Chris Hipkins, who has been serving as New Zealand’s education and policing minister, is set to become the country’s new prime minister next month after he was the only member of the governing Labour Party to be nominated for the party leadership post.
Members of the Labour caucus will meet on Sunday in the New Zealand city of Napier, where they are currently at their summer retreat, to endorse the nomination and confirm Mr. Hipkins as their party’s new leader. At least 10 percent of the caucus must vote for Mr. Hipkins to confirm him.
His nomination comes after the surprise resignation on Thursday of Prime Minister Jacinda Ardern, who had become a global liberal icon during her tenure.
“I believe that leading a country is the most privileged job anyone could ever have, but also one of the more challenging,” Ms. Ardern said at a news conference announcing her decision. “You cannot and should not do it unless you have a full tank.”
Ms. Ardern has said she will leave her post “no later” than Feb. 7, giving the party about two weeks to complete the transition.
Mr. Hipkins, 44, became a household name in New Zealand during daily televised briefings throughout the first two years of the coronavirus pandemic. As first the health minister and then the minister for the Covid-19 response, he became the face of — and often the driving force of the policies behind — the country’s approach to the virus, which resulted in few deaths.

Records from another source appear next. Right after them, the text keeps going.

(** C4. In any state a scheduler process reaches, a new job it admits is durable: the
    job is registered in memory as QUEUED, and the store replays it as QUEUED and
    each of its tasks as PENDING.  New is a job whose id, not empty, has no durable
    log, and whose tasks, none nil, have ids of their own and no state yet; while the
    job is submitted the context lives and the clock runs, and no sequence counter is
    exhausted. *)
Theorem submit_durable cfg B E0 st0 j s st s' ctx n :
  store_below B st0 → rtc (step cfg E0) (newSchedulerWithValidatedConfig cfg st0) s →
  submittable j s → bounded B s' → sc_store s = Some st → new_job_ok j →
  (seqn s (j_ID j) + N.of_nat (initial_records j) < u64_modulus)%N → ctx_alive ctx →
  submit_new cfg E j s = Some (None, s') →
  ∃ st' j' r, sc_store s' = Some st' ∧ sc_jobs s' !! j_ID j = Some (sc_next s) ∧
    sc_heap s' !! sc_next s = Some j' ∧ j_LifecycleState j' = JobStateQueued ∧
    (ReplayJobState ctx n (Some st') (j_ID j)).1 = inr r ∧
    dj_CurrentState (rs_Job r) = JobStateQueued ∧
    ∀ i k, is_Some (job_task j i k) → ∃ t, job_task j' i k = Some t ∧
      t_LifecycleState t = TaskStatePending ∧
      dt_CurrentState (replayed_task r (t_ID t)) = TaskStatePending.
Proof.
  intros Hst0 Hreach Hsub Hb Hst Hnew Hroom Hctx' Hrun.
  assert (Inv B s) as HI.
  { eapply reach_inv; [exact Hreach| |by apply new_scheduler_inv].
    eapply bounded_before; [|exact Hb]. eapply (clock_step cfg E). by eapply step_submit. }
  pose proof (submit_inv cfg E B j s None s' Hrun Hb Hsub HI) as HI'.
  unfold submit_new in Hrun. apply bind_Some in Hrun as (l & s1 & H1 & H). injection H1 as <- <-.
  set (s1 := set_next _ _) in H.
  assert (sc_heap s1 !! sc_next s = Some j) as Hj1 by apply lookup_insert_eq.
  unfold SubmitJobWithContext in H. apply bind_Some in H as (err & s2 & Hres & H).
  rewrite (submit_reserve_eq cfg _ j s1 Hj1) in Hres. injection Hres as Ha <-.
  destruct (admission cfg (j_ID j) s1) as [e|]; subst err;
    [by apply ret_Some in H as [[=] _]|].
  apply bind_Some in H as (? & s3 & H3 & H). apply bind_Some in H as (b & s4 & H4 & H).
  apply ret_Some in H as [_ ->].
  set (s2 := reserved_state _ j s1) in H3. set (jp := with_job_status JobPending j).
  assert (sc_heap s2 !! sc_next s = Some jp) as Hj2 by apply lookup_insert_eq.
  destruct (recordInitial_run (sc_next s) jp s2 st) as
    (s3' & st' & j' & Hr & Hst' & Hj' & Hq & Hd & Hlast & Htasks); [by destruct Hnew|done| | |].
  { pose proof (inv_coh _ _ HI) as Hcoh. unfold coh in Hcoh. rewrite Hst in Hcoh.
    pose proof (sm_new _ _ Hsub st Hst) as Hlog.
    split; [done| | |exact Hroom]; change (j_ID jp) with (j_ID j); rewrite Hlog; constructor. }
  { intros k l'. subst s2 s1. simpl. intros [[_ <-]|[_ Hl']]%lookup_insert_Some.
    - rewrite lookup_insert_eq. by eexists.
    - destruct (inv_jobs _ _ HI k l' Hl') as (j1 & Hj1' & _).
      rewrite !lookup_insert_is_Some'. right. right. by eexists. }
  rewrite Hr in H3. injection H3 as _ <-. rename s3' into s3.
  pose proof (kept_recordInitial E (sc_next s) _ _ _ I Hr) as K.
  assert (sc_store s4 = sc_store s3 ∧ sc_heap s4 = sc_heap s3 ∧ sc_jobs s4 = sc_jobs s3)
    as (F1 & F2 & F3).
  { unfold submit_commit in H4. apply bind_Some in H4 as (? & s5 & H5 & H4). injection H5 as _ <-.
    rewrite (enqueue_eq cfg (sc_next s) (j_ID j')) in H4 by (exists j'; done).
    injection H4 as H4. destruct (bool_decide _); [by injection H4 as _ <-|].
    destruct (_ <? _); by injection H4 as _ <-. }
  assert (sc_jobs s4 !! j_ID j = Some (sc_next s)) as Hreg.
  { rewrite F3, (kp_jobs _ _ K). apply lookup_insert_eq. }
  pose proof (inv_coh _ _ HI') as Hcoh. unfold coh in Hcoh. rewrite F1, Hst' in Hcoh.
  destruct (co_view _ _ _ Hcoh _ _ Hreg) as (j2 & Hj2' & Hv).
  destruct (history_replays st' (j_ID j) ctx n (jv_history _ _ _ Hv) (nj_id _ Hnew) Hctx')
    as [r Hrep].
  destruct (ReplayJobState_ok _ _ _ _ _ Hrep) as [Hok _].
  exists st', j', r. split_and!; [by rewrite F1|done|by rewrite F2|done|done| |].
  - rewrite (ro_state _ _ _ Hok). exact Hlast.
  - intros i k Hik. destruct (task_at_dims j j' i k Hd Hik) as [t Ht].
    destruct (Htasks i k t Ht) as (A1 & _ & A3). exists t. split_and!; [done|done|].
    by rewrite (replayed_task_exact st' (j_ID j) ctx n r (t_ID t) Hrep).
Qed.
End Submit.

But as the Labour Party’s next leader, he will face a number of large challenges when the country goes to the polls on Oct. 14.
Voters, facing the same pocketbook strains as in many other parts of the world, are looking for solutions to biting inflation, an ongoing housing crisis and other entrenched social issues such as child poverty and crime. Polling suggests many voters believe the party has not provided the policy answers, with 38 percent favoring the center-right National Party to Labour’s 33 percent as of last month.

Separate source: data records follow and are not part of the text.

(* ===== verification/Compiler.v ===== *)
(** * The graph compiler (pkg/graph/compiler.go)

    [CompileWithOptions] turns a graph into a job: Kahn's algorithm sorts the
    nodes into levels, each level becomes a stage.  Two things are parameters:
    the uuid package ([uuid n] is the [n]-th id drawn) and the order in which Go
    iterates over a map ([range site l] is the order a loop takes over the
    entries [l]). *)

From stdpp Require Import base gmap strings list fin_maps relations pretty.
From S2P Require Import Prelude StateMachine Store Replay Jobs Graph.

Open Scope Z_scope.

(** The loops over maps. *)
Inductive Site :=
  | SAllNodes | SInDegree | SJobEdges
  | SPredecessors (nodeID : string) | SDependencies (level : nat).

Class MapOrder := {
  range : Site → ∀ {A}, list A → list A;
  range_perm : ∀ site A (l : list A), range site l ≡ₚ l;
}.

Section Compiler.
Context `{!MapOrder} (uuid : nat → string).

Definition AllNodes (g : Graph) : list Node := range SAllNodes (map_values (g_nodes g)).

(** ** Kahn's algorithm *)

(** [inDegree[to]++] and [inDegree[to]--]; a missing key reads as zero. *)
Definition add_degree (d : Z) (m : gmap string Z) (to : string) : gmap string Z :=
  <[to := map_get 0 m to + d]> m.

Definition inDegrees (g : Graph) (allNodes : list Node) : gmap string Z :=
  let m := foldl (λ m node, <[node_ID node := 0]> m) ∅ allNodes in
  foldl (λ m node, foldl (λ m e, add_degree 1 m (ge_To e)) m (GetEdges g (node_ID node))) m allNodes.

(** One edge out of the current level. *)
Definition relax (st : gmap string Z * list string) (e : GraphEdge)
    : gmap string Z * list string :=
  let '(m, nextLevel) := st in
  let m' := add_degree (-1) m (ge_To e) in
  (m', if map_get 0 m' (ge_To e) =? 0 then nextLevel ++ [ge_To e] else nextLevel).

Definition process_level (g : Graph) (level : list string) (m : gmap string Z)
    : gmap string Z * list string :=
  foldl (λ st nodeID, foldl relax st (GetEdges g nodeID)) (m, []) level.

(** The loop over the levels; [None] when [fuel] does not suffice. *)
Fixpoint kahn (g : Graph) (fuel : nat) (currentLevel : list string) (m : gmap string Z)
    (sortedLevels : list (list string)) (processedCount : Z)
    : option (list (list string) * Z) :=
  match currentLevel with
  | [] => Some (sortedLevels, processedCount)
  | _ =>
      match fuel with
      | O => None
      | S fuel' =>
          let '(m', nextLevel) := process_level g currentLevel m in
          kahn g fuel' nextLevel m' (sortedLevels ++ [currentLevel])
            (processedCount + Z.of_nat (length currentLevel))
      end
  end.

Definition topologicalSort (g : Graph) : option (result (list (list string))) :=
  let allNodes := AllNodes g in
  let inDegree := inDegrees g allNodes in
  let currentLevel :=
    (filter (λ kv, kv.2 = 0) (range SInDegree (map_to_list inDegree))).*1 in
  if bool_decide (currentLevel = []) && (0 <? Z.of_nat (length allNodes)) then
    Some (inl (EText "cycle detected: no nodes with zero in-degree"))
  else
    '(sortedLevels, processedCount) ← kahn g (S (length allNodes)) currentLevel inDegree [] 0;
    if negb (processedCount =? Z.of_nat (length allNodes)) then
      Some (inl (EText ("cycle detected: processed " +:+ pretty processedCount +:+
        " nodes but graph has " +:+ pretty (Z.of_nat (length allNodes)) +:+ " nodes")))
    else Some (inr sortedLevels).

(** ** Stages *)

(** [flattenParallelNode]; it never returns an error. *)
Fixpoint flattenParallelNode (pn : Node) : list Node :=
  match pn with
  | Leaf _ => []
  | ParallelNode _ children =>
      concat (map (λ child, match child with
                            | ParallelNode _ _ => flattenParallelNode child
                            | Leaf _ => [child]
                            end) children)
  end.

(** The executable nodes of a node. *)
Definition flatten_node (n : Node) : list Node :=
  match n with ParallelNode _ _ => flattenParallelNode n | Leaf _ => [n] end.

Fixpoint flattenLevel (g : Graph) (nodeIDs : list string) : result (list Node) :=
  match nodeIDs with
  | [] => inr []
  | nodeID :: nodeIDs' =>
      match GetNode nodeID g with
      | inl err => inl (EWrap ("node " +:+ nodeID +:+ " not found: ") err "")
      | inr node =>
          match flattenLevel g nodeIDs' with
          | inl err => inl err
          | inr rest => inr (flatten_node node ++ rest)
          end
      end
  end.

Definition findPredecessors (g : Graph) (nodeID : string) : list string :=
  range (SPredecessors nodeID) (map_to_list (g_edges g)) ≫= λ '(fromID, edges),
    (λ _, fromID) <$> filter (λ e, ge_To e = nodeID) edges.

Definition computeStageDependencies (g : Graph) (levelIdx : nat) (level : list string)
    (nodeToStage : gmap string Stage) (previousStage : option Stage) : list string :=
  let depSet : gset string := list_to_set (level ≫= λ nodeID,
    findPredecessors g nodeID ≫= λ predID,
      match nodeToStage !! predID with Some stage => [s_ID stage] | None => [] end) in
  let deps := range (SDependencies levelIdx) (elements depSet) in
  match deps, previousStage with
  | [], Some stage => [s_ID stage]
  | _, _ => deps
  end.

(** [uuid.New().String()] *)
Definition fresh_id : ST nat string := λ n, (uuid n, S n).

Definition partition_key (node : Node) (sessionID : string) : string :=
  if negb (String.eqb sessionID "") then sessionID
  else match node_Metadata node with
       | Some meta => match meta !! "partition" with Some (VString p) => p | _ => "" end
       | None => ""
       end.

Definition createTask (node : Node) (stageID jobID : string) (input : option AgentInput)
    (sessionID : string) : ST nat Task :=
  id ← fresh_id;
  mret (mkTask id stageID jobID (node_ID node) (node_Name node) input None
          (partition_key node sessionID) JobPending "" 0).

Fixpoint createTasks (nodes : list Node) (stageID jobID : string) (input : option AgentInput)
    (sessionID : string) : ST nat (list Task) :=
  match nodes with
  | [] => mret []
  | node :: nodes' =>
      task ← createTask node stageID jobID input sessionID;
      tasks ← createTasks nodes' stageID jobID input sessionID;
      mret (task :: tasks)
  end.

Fixpoint buildStages (g : Graph) (input : option AgentInput) (sessionID : string)
    (levelIdx : nat) (levels : list (list string)) (nodeToStage : gmap string Stage)
    (previousStage : option Stage) (job : Job) : ST nat (result Job) :=
  match levels with
  | [] => mret (inr job)
  | level :: levels' =>
      match flattenLevel g level with
      | inl err => mret (inl (EWrap ("failed to flatten level " +:+ pretty levelIdx +:+ ": ") err ""))
      | inr [] => buildStages g input sessionID (S levelIdx) levels' nodeToStage previousStage job
      | inr flattenedNodes =>
          stageID ← fresh_id;
          let deps := computeStageDependencies g levelIdx level nodeToStage previousStage in
          tasks ← createTasks flattenedNodes stageID (j_ID job) input sessionID;
          let stage := mkStage stageID (j_ID job) (Some <$> tasks) deps JobPending in
          let nodeToStage' := foldl (λ m nodeID, <[nodeID := stage]> m) nodeToStage level in
          buildStages g input sessionID (S levelIdx) levels' nodeToStage' (Some stage)
            (AddStage job (Some stage))
      end
  end.

(** ** Compilation *)

Definition job_edges (g : Graph) : list Edge :=
  range SJobEdges (map_to_list (g_edges g)) ≫= λ '(fromID, edgeList),
    (λ e, mkEdge fromID (ge_To e)) <$> edgeList.

Definition with_job_edges (edges : list Edge) (j : Job) : Job :=
  mkJob (j_ID j) (j_Name j) (j_Stages j) (j_Edges j ++ edges) (j_Status j)
    (j_LifecycleState j) (j_CreatedAt j) (j_UpdatedAt j) (j_Metadata j).

(** [None] when the loop of [topologicalSort] does not end in time, which
    [compile_outcome] excludes; [now1] and [now2] are the clock readings of
    [NewJob], the state is the number of uuids drawn. *)
Definition CompileWithOptions (g : Graph) (input : option AgentInput) (sessionID : string)
    (now1 now2 : Time) : nat → option (result Job * nat) := λ n,
  match ValidateGraph g with
  | Some err => Some (inl (EWrap "invalid graph: " err ""), n)
  | None =>
      let '(jobID, n) := fresh_id n in
      let job := NewJob jobID (g_name g) now1 now2 in
      match topologicalSort g with
      | None => None
      | Some (inl err) => Some (inl (EWrap "topological sort failed: " err ""), n)
      | Some (inr sortedLevels) =>
          match buildStages g input sessionID 0 sortedLevels ∅ None job n with
          | (inl err, n) => Some (inl (EWrap "stage building failed: " err ""), n)
          | (inr job, n) => Some (inr (with_job_edges (job_edges g) job), n)
          end
      end
  end.

Definition Compile (g : Graph) (input : option AgentInput) := CompileWithOptions g input "".
End Compiler.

Even as her party slumped in the polls, Ms. Ardern had retained a certain star power that Mr. Hipkins may struggle to match. But Mr. Hipkins, who has been a politician since 2008 and who is a familiar face to many, will bring to the campaign a reputation as a champion debater and an experienced policymaker.

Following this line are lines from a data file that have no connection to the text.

(** A clone holds the same values and shares none of them. *)
Theorem clone_independent other_copy fuel O h s h' s' :
  owns h O s → CloneState other_copy fuel s h = Some (h', s') →
  map_same cw_value cw_value h (data_of s) h' (data_of s') ∧
  map_same cw_value cw_value h (metadata_of s) h' (metadata_of s') ∧
  st_version s' = st_version s ∧ owns h' O s ∧ ∃ O', owns h' O' s' ∧ O' ## O.
Proof.
  intros (HO & Hd & Hm) Hc. unfold CloneState in Hc.
  destruct (over_map _ (data_of s) h) as [[ha data]|] eqn:H1; simpl in Hc; [|done].
  destruct (over_map _ (metadata_of s) ha) as [[hb metadata]|] eqn:H2; simpl in Hc; [|done]. simplify_eq.
  destruct (over_map_spec other_copy _ _ _ _ _ (clone_cow_copying other_copy fuel) O _ _ _ _ HO Hd H1)
    as (N1 & E1 & V1 & S1).
  pose proof (extends_agree _ _ _ _ E1 HO) as AO.
  destruct (over_map_spec other_copy _ _ _ _ _ (clone_cow_copying other_copy fuel) O _ _ _ _
    (region_agree _ _ _ AO HO) (map_in_agree _ _ _ _ _ _ AO Hm) H2) as (N2 & E2 & V2 & S2).
  pose proof (extends_agree _ _ _ _ E2 (ex_region _ _ _ E1)) as A1.
  pose proof (extends_trans _ _ _ _ _ E1 E2) as E. split_and!.
  - apply (map_same_trans cw_value cw_value cw_value _ _ ha data); [exact S1|].
    eapply map_same_agree; [apply E1|exact V1|exact A1].
  - apply (map_same_trans cw_value cw_value cw_value _ _ ha (metadata_of s)); [|exact S2].
    by eapply map_same_agree, AO; [|exact Hm].
  - done.
  - apply (owns_agree h); [by eapply extends_agree|done].
  - exists (N1 ∪ N2). split.
    + split_and!; simpl; [apply E| |].
      * apply (map_in_mono cw_value cow_ok h' N1); [set_solver|by apply (map_in_agree _ _ ha)].
      * apply (map_in_mono cw_value cow_ok h' N2); [set_solver|done].
    + pose proof (ex_new _ _ _ E). pose proof (region_dom _ _ HO). set_solver.
Qed.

In a clash of two Chrises, Mr. Hipkins will go head-to-head against Christopher Luxon, the leader of the National Party and the former chief executive of New Zealand’s national airline, Air New Zealand.
Mr. Hipkins may struggle to get beyond his association with pandemic policy, potentially a double-edged sword with voters keen to put the worst of the last three years behind them.
In the early years of the pandemic, New Zealand’s extended lockdowns and vaccine mandates were broadly popular. But as the rest of the world opened up, resentment began to grow, spurring a backlash among some.